Puxei meu celular do bolso quando o senti vibrar, pensando no que mais poderia fazer para conseguir ficar a bons olhos do juiz. Ganhava uma grana tocando no bar toda sexta feira com Bernardo e Felipe. Costumava levar Érika comigo, mas agora tinha me dado conta de que isso poderia trazer problemas se alguém descobrisse. Meu pai certamente iria usar isso contra mim. Eu só não havia contato a Érika ainda, mas tinha a sensação que ela não iria gostar.

Bernardo — Uma garota já entrou em contato comigo pra ver o apartamento.
Estudante de letras.
Vai entrar na universidade por transferência esse mês.
Parece bem interessada em dividir o apartamento.

Eduardo — Vai mostrar o apartamento pra ela ou quer que eu mostre?

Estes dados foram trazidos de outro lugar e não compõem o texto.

Lemma scan_committed prefix t :
  cache_ok RowJsonSerializer t →
  (∀ k r, rows_ t !! k = Some r → ∃ j, RowJsonSerializer r = Ret j) →
  ∃ t' rows, ScanJsonCached t prefix (prefix_end prefix) RowJsonSerializer (collect prefix) ∅
             = Ret (t', rows) ∧ cache_ok RowJsonSerializer t' ∧ rows_ t' = rows_ t ∧
    ∀ key, rows !! key = if has_prefix prefix key
                         then r ← rows_ t !! key; exc_value (RowJsonSerializer r) else None.
Proof.
  intros Hc Hser. unfold ScanJsonCached. rewrite scan_range_feed.
  set (l := filter (in_scan_range prefix (prefix_end prefix)) (map_iter (rows_ t))).
  assert (Hl : ∀ k r, (k, r) ∈ l → rows_ t !! k = Some r).
  { intros k r [_ Hin]%list_elem_of_filter. by apply elem_of_map_iter. }
  assert (Hnd : NoDup l.*1).
  { eapply sublist_NoDup; [apply (map_iter_NoDup (rows_ t))|]. apply fmap_sublist, sublist_filter. }
  pose proof (cache_ok_scan RowJsonSerializer (collect prefix) l t ∅ Hc Hl) as Hscan.
  destruct (feed_collect prefix l ∅ Hnd) as (rows & Hf & Hrows); [naive_solver|].
  destruct (feed _ l (t, ∅)) as [[t' s']|w]; [|congruence].
  destruct Hscan as (Hs' & Hc' & Hr'). rewrite Hf in Hs'. injection Hs' as <-.
  exists t', rows. split_and!; [done..|]. intros key. rewrite Hrows, lookup_empty.
  destruct (list_to_map l !! key) as [r|] eqn:Hkey.
  - apply elem_of_list_to_map_2, Hl in Hkey as ->. done.
  - apply not_elem_of_list_to_map in Hkey.
    destruct (has_prefix prefix key) eqn:Hp; [|done].
    destruct (rows_ t !! key) as [r|] eqn:Hr; [|done]. destruct Hkey.
    apply list_elem_of_fmap. exists (key, r). split; [done|].
    apply list_elem_of_filter. split; [by apply prefix_in_range|by apply elem_of_map_iter].
Qed.

(** *** Laying the staged writes over them *)

Lemma apply_staged_spec prefix l rows :
  NoDup l.*1 → (∀ k v, (k, Some v) ∈ l → has_prefix prefix k = true → ∃ t, dump v = Ret t) →
  ∃ rows', apply_staged prefix l rows = Ret rows' ∧
    ∀ key, rows' !! key = match (list_to_map l : gmap string (option json)) !! key with
                          | Some val => if has_prefix prefix key
                                        then v ← val; exc_value (dump v) else rows !! key
                          | None => rows !! key
                          end.
Proof.
  revert rows. induction l as [|[k val] l IH]; intros rows Hnd Hl; [by exists rows|].
  csimpl in *. apply NoDup_cons in Hnd as [Hk Hnd].
  assert (Hl' : ∀ k v, (k, Some v) ∈ l → has_prefix prefix k = true → ∃ t, dump v = Ret t).
  { intros k' v Hin. apply Hl. by right. }
  assert (Hstep : ∀ rows1 : gmap string string,
    (∀ key, key ≠ k → rows1 !! key = rows !! key) →
    rows1 !! k = (if has_prefix prefix k then v ← val; exc_value (dump v) else rows !! k) →
    ∃ rows', apply_staged prefix l rows1 = Ret rows' ∧
      ∀ key, rows' !! key = match <[k:=val]> (list_to_map l : gmap string (option json)) !! key with
             | Some val => if has_prefix prefix key then v ← val; exc_value (dump v) else rows !! key
             | None => rows !! key end).
  { intros rows1 Hne Heq. destruct (IH rows1 Hnd Hl') as (rows' & Ha & Hrows'). exists rows'.
    split; [done|]. intros key. rewrite Hrows'. destruct (decide (key = k)) as [->|Hk'].
    - by rewrite lookup_insert_eq, not_elem_of_list_to_map_1.
    - rewrite lookup_insert_ne by done. by rewrite Hne. }
  destruct (has_prefix prefix k) eqn:Hp; simpl; [|by apply Hstep].
  destruct val as [v|].
  - destruct (Hl k v (list_elem_of_here _ _) Hp) as [t Ht]. rewrite Ht. simpl.
    apply Hstep; simpl; [intros; by rewrite lookup_insert_ne|by rewrite Ht, lookup_insert_eq].
  - apply Hstep; simpl; [intros; by rewrite lookup_delete_ne|by rewrite lookup_delete_eq].
Qed.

Bernardo — Eu faço isso, cara.
Falei que ia te ajudar.
Eu e Felipe vamos terminar de tirar as coisas do quarto hoje.
Vou marcar com a garota amanhã cedo.
Alguma novidade sobre o emprego?

Eduardo — Nada ainda.
Mas quem sabe eu tenho mais sorte daqui a pouco.

Guardei meu celular no bolso, antes de encarar a casa enorme do outro lado da rua. Tinha algumas coisas que costumei a detestar desde que minha mãe pegou nosso pai a traindo dentro de casa e o divórcio se tornou inevitável. Odiava conversar com qualquer um dos dois. Minha mãe estava mais ocupada destinando ódio ao meu pai e ele estava mais ocupado tentando fazê-la sofrer mais do que já havia feito.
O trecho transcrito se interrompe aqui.